Definition sample_endpoint : EndpointRef := PinStore.mkRef "e1" "box" "alice" "box.example" 22 "root" "preferred" true.
Definition sample_factory_params : FactoryParams := mkFactoryParams sample_endpoint "s1" (mkTrigger SourceUI "" "" "" "" "").

Definition sample_mismatch : HostKeyMismatchError := mkMismatch "e1" "ssh-ed25519" "SHA256:x" "SHA256:y".
Definition sample_table : KeyTable := snd (sync toy_parse toy_fingerprint toy_marshal ∅ (deploy_key [x41]) (fun _ => "t1"%string) ["SHA256:A"%string] []).
Definition sample_opened : list factory_call * (factory_error + unit) :=
  open_connection (fun _ _ => inl (DialMismatch sample_mismatch)) (Some (fun _ => "n1"%string)) true sample_factory_params "c1" "rp"
    (fileKeysFor toy_parse toy_fingerprint toy_marshal true (scanLocked toy_parse toy_fingerprint toy_marshal (deploy_key [x41])) (deploy_key [x41]) (Some (ListFull sample_table)))
    (Some (ActiveCredentialsForAuth (mkDB [] [] None) "alice")) (Some (ActiveCredentialsForAuth (mkDB [] [] None) "alice")).

Lemma connection_offers_entitled_witness :
  snd sample_opened = inl (DialFailed (DialMismatch sample_mismatch) (Some "n1"%string)) /\ ended_calls "c1" (fst sample_opened) = 1%nat.
Proof.
  assert (snd sample_opened = inl (DialFailed (DialMismatch sample_mismatch) (Some "n1"%string))) as Hr by (by vm_compute). split; [exact Hr|].
  destruct (connection_offers_entitled (T := unit) (fun _ _ => inl (DialMismatch sample_mismatch)) (Some (fun _ => "n1"%string)) sample_factory_params "c1" "rp"
    toy_parse toy_fingerprint toy_marshal true (deploy_key [x41]) sample_table (mkDB [] [] None) (fst sample_opened) (snd sample_opened)) as (_ & _ & H & _).
  - apply surjective_pairing.
  - exact (H _ _ Hr).
Defined.

Lemma setup_never_torn_down_witness :
  let ls := [Main true; Main true; Main true; Main true] in
  su_connClosed (setup_run setup0 (ls ++ [Cancel; Select true; WatcherLock])) = false.
Proof. destruct (setup_never_torn_down [Main true; Main true; Main true; Main true]) as [H _]. cbv zeta. by rewrite (H true). Defined.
--
All of the material above needs to be output exactly, with no line left out.

Definition sample_endpoint : EndpointRef := PinStore.mkRef "e1" "box" "alice" "box.example" 22 "root" "preferred" true.
Definition sample_factory_params : FactoryParams := mkFactoryParams sample_endpoint "s1" (mkTrigger SourceUI "" "" "" "" "").

Definition sample_mismatch : HostKeyMismatchError := mkMismatch "e1" "ssh-ed25519" "SHA256:x" "SHA256:y".
Definition sample_table : KeyTable := snd (sync toy_parse toy_fingerprint toy_marshal ∅ (deploy_key [x41]) (fun _ => "t1"%string) ["SHA256:A"%string] []).
Definition sample_opened : list factory_call * (factory_error + unit) :=
  open_connection (fun _ _ => inl (DialMismatch sample_mismatch)) (Some (fun _ => "n1"%string)) true sample_factory_params "c1" "rp"
    (fileKeysFor toy_parse toy_fingerprint toy_marshal true (scanLocked toy_parse toy_fingerprint toy_marshal (deploy_key [x41])) (deploy_key [x41]) (Some (ListFull sample_table)))
    (Some (ActiveCredentialsForAuth (mkDB [] [] None) "alice")) (Some (ActiveCredentialsForAuth (mkDB [] [] None) "alice")).

Lemma connection_offers_entitled_witness :
  snd sample_opened = inl (DialFailed (DialMismatch sample_mismatch) (Some "n1"%string)) /\ ended_calls "c1" (fst sample_opened) = 1%nat.
Proof.
  assert (snd sample_opened = inl (DialFailed (DialMismatch sample_mismatch) (Some "n1"%string))) as Hr by (by vm_compute). split; [exact Hr|].
  destruct (connection_offers_entitled (T := unit) (fun _ _ => inl (DialMismatch sample_mismatch)) (Some (fun _ => "n1"%string)) sample_factory_params "c1" "rp"
    toy_parse toy_fingerprint toy_marshal true (deploy_key [x41]) sample_table (mkDB [] [] None) (fst sample_opened) (snd sample_opened)) as (_ & _ & H & _).
  - apply surjective_pairing.
  - exact (H _ _ Hr).
Defined.

Lemma setup_never_torn_down_witness :
  let ls := [Main true; Main true; Main true; Main true] in
  su_connClosed (setup_run setup0 (ls ++ [Cancel; Select true; WatcherLock])) = false.
Proof. destruct (setup_never_torn_down [Main true; Main true; Main true; Main true]) as [H _]. cbv zeta. by rewrite (H true). Defined.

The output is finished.